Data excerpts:
(* ===== verification/PmtilesFormat.v ===== *)
(** * PMTiles v3 format layer (crates/mmpf-pmtiles/src/format.rs)

    Tile coordinates and Hilbert tile ids, the fixed 127-byte archive header,
    the base-128 varint, the column-wise directory block with its optional
    internal compression, and the directory search.  Bytes are [list Z] with
    every element in [0, 255]; machine integers are [Z]; a panic of the byte
    reader is the [Panic] outcome of [Res].  The Hilbert curve ([xy2h], crate
    fast_hilbert), the stream decoders (flate2, brotli, zstd) and the
    allocator are parameters. *)

From S2P Require Import Prelude.
From Stdlib Require Import SpecFloat.

Local Open Scope string_scope.
Local Open Scope list_scope.
Local Open Scope Z_scope.

(** ** Constants *)

Definition MAX_ZOOM : Z := 31.
Definition MAX_TILE_ID : Z := 6148914691236517204.
Definition MAX_DECOMPRESSED_BYTES : Z := 64 * 1024 * 1024.
Definition HEADER_SIZE : nat := 127.
Definition PMTILES_VERSION : Z := 3.
Definition MLT_CONTENT_TYPE : string := "application/vnd.maplibre-tile".

(** Sections of an archive, as named in the error messages. *)
Inductive Section_ := RootDirectory | MetadataSection | LeafDirectorySection | TileDataSection.

(** One constructor per [bail!] / [context] of the module. *)
Inductive FormatError :=
  | InvalidZoomLevel
  | InvalidTileCoordinate (z x y : Z)
  | InvalidTileIdValue (value : Z)
  | InvalidCompression (value : Z)
  | InvalidTileType (value : Z)
  | HeaderTruncated (len : nat)
  | InvalidMagic
  | UnsupportedVersion (version : Z)
  | SectionRangeOverflow (section : Section_)
  | VarintEof
  | VarintExceedsU64
  | VarintNotUsize
  | VarintNotU32
  | EntryCountOverflow
  | EntryCountTooLarge (n_entries : Z) (remaining : nat)
  | CannotAllocateEntries
  | TileIdOverflow
  | InvalidDirectoryEntry
  | DirectoryOffsetOverflow
  | PayloadExceedsLimit (max_bytes : Z)
  | DecompressionLimitOverflow
  | DecompressionIo
  | UnsupportedCompression
  (* reader.rs *)
  | ZeroDepthLimit
  | DepthExceeded (max_depth : Z)
  | EntryRangeOverflow (section : Section_)
  | EntryOutsideSection (section : Section_) (relative_offset relative_end section_length : Z)
  | AbsoluteOffsetOverflow (section : Section_)
  | RangeTooLong (length max_range_bytes : Z)
  | RangeOverflow (offset length : Z)
  | BootstrapTruncated
  | RootOffsetNotUsize
  | RootLengthNotUsize
  | InvalidRootRange
  | RootOutsideBootstrap
  | MetadataLengthNotUsize
  | MetadataJson
  | ReadTooLong (length max_range_bytes : Z)
  | ShortReadError (offset length got : Z).

(** ** Tile coordinates and tile ids *)

Record TileCoord := { tc_z : Z; tc_x : Z; tc_y : Z }.

Definition TileCoord_new (z x y : Z) : Res FormatError TileCoord :=
  extent ← ok_or InvalidZoomLevel (checked_shl 1 z);
  if (z >? MAX_ZOOM) || (x >=? extent) || (y >=? extent)
  then Err (InvalidTileCoordinate z x y)
  else Ok {| tc_z := z; tc_x := x; tc_y := y |}.

(** [TileId] is a newtype of [u64]. *)
Definition TileId_new (value : Z) : Res FormatError Z :=
  if value >? MAX_TILE_ID then Err (InvalidTileIdValue value) else Ok value.

(** Number of Hilbert-addressed tiles before a zoom level. *)
Definition pyramid_size_before_zoom (z : Z) : Z :=
  match checked_shl 1 (z * 2) with
  | Some count => (count - 1) / 3
  | None => u64_max / 3
  end.

Section TileIdOfCoord.
(** [fast_hilbert::xy2h]. *)
Context (xy2h : Z -> Z -> Z -> Z).

Definition TileId_from (coord : TileCoord) : Z :=
  if tc_z coord =? 0 then 0
  else
    let base := pyramid_size_before_zoom (tc_z coord) in
    wrapping_add base (xy2h (tc_x coord) (tc_y coord) (tc_z coord)).
End TileIdOfCoord.

(** ** Compression and tile type *)

Inductive Compression := CompUnknown | CompNone | CompGzip | CompBrotli | CompZstd.

#[export] Instance Compression_eq_dec : EqDecision Compression.
Proof. solve_decision. Defined.

Definition content_encoding (c : Compression) : option string :=
  match c with
  | CompGzip => Some "gzip"
  | CompBrotli => Some "br"
  | CompZstd => Some "zstd"
  | CompUnknown | CompNone => None
  end.

Definition Compression_try_from (value : Z) : Res FormatError Compression :=
  if value =? 0 then Ok CompUnknown
  else if value =? 1 then Ok CompNone
  else if value =? 2 then Ok CompGzip
  else if value =? 3 then Ok CompBrotli
  else if value =? 4 then Ok CompZstd
  else Err (InvalidCompression value).

Inductive TileType := TtUnknown | TtMvt | TtPng | TtJpeg | TtWebp | TtAvif | TtMlt.

#[export] Instance TileType_eq_dec : EqDecision TileType.
Proof. solve_decision. Defined.

Definition content_type (t : TileType) : string :=
  match t with
  | TtMvt => "application/vnd.mapbox-vector-tile"
  | TtPng => "image/png"
  | TtJpeg => "image/jpeg"
  | TtWebp => "image/webp"
  | TtAvif => "image/avif"
  | TtMlt => MLT_CONTENT_TYPE
  | TtUnknown => "application/octet-stream"
  end.

Definition tilejson_format (t : TileType) : option string :=
  match t with
  | TtMvt | TtMlt => Some "pbf"
  | TtPng => Some "png"
  | TtJpeg => Some "jpg"
  | TtWebp => Some "webp"
  | TtAvif => Some "avif"
  | TtUnknown => None
  end.

Definition tilejson_encoding (t : TileType) : option string :=
  match t with
  | TtMvt => Some "mvt"
  | TtMlt => Some "mlt"
  | TtUnknown | TtPng | TtJpeg | TtWebp | TtAvif => None
  end.

Definition TileType_try_from (value : Z) : Res FormatError TileType :=
  if value =? 0 then Ok TtUnknown
  else if value =? 1 then Ok TtMvt
  else if value =? 2 then Ok TtPng
  else if value =? 3 then Ok TtJpeg
  else if value =? 4 then Ok TtWebp
  else if value =? 5 then Ok TtAvif
  else if value =? 6 then Ok TtMlt
  else Err (InvalidTileType value).

(** ** Byte readers ([bytes::Buf]): they panic on an exhausted buffer *)

Fixpoint le_decode (bs : list Z) : Z :=
  match bs with
  | [] => 0
  | b :: bs => b + 256 * le_decode bs
  end.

Task requirements: Please write out exactly the lines from the start of the data through the line that contains "internal compression, and", both ends included, and nothing else.

Solution below:
(* ===== verification/PmtilesFormat.v ===== *)
(** * PMTiles v3 format layer (crates/mmpf-pmtiles/src/format.rs)

    Tile coordinates and Hilbert tile ids, the fixed 127-byte archive header,
    the base-128 varint, the column-wise directory block with its optional
    internal compression, and the directory search.  Bytes are [list Z] with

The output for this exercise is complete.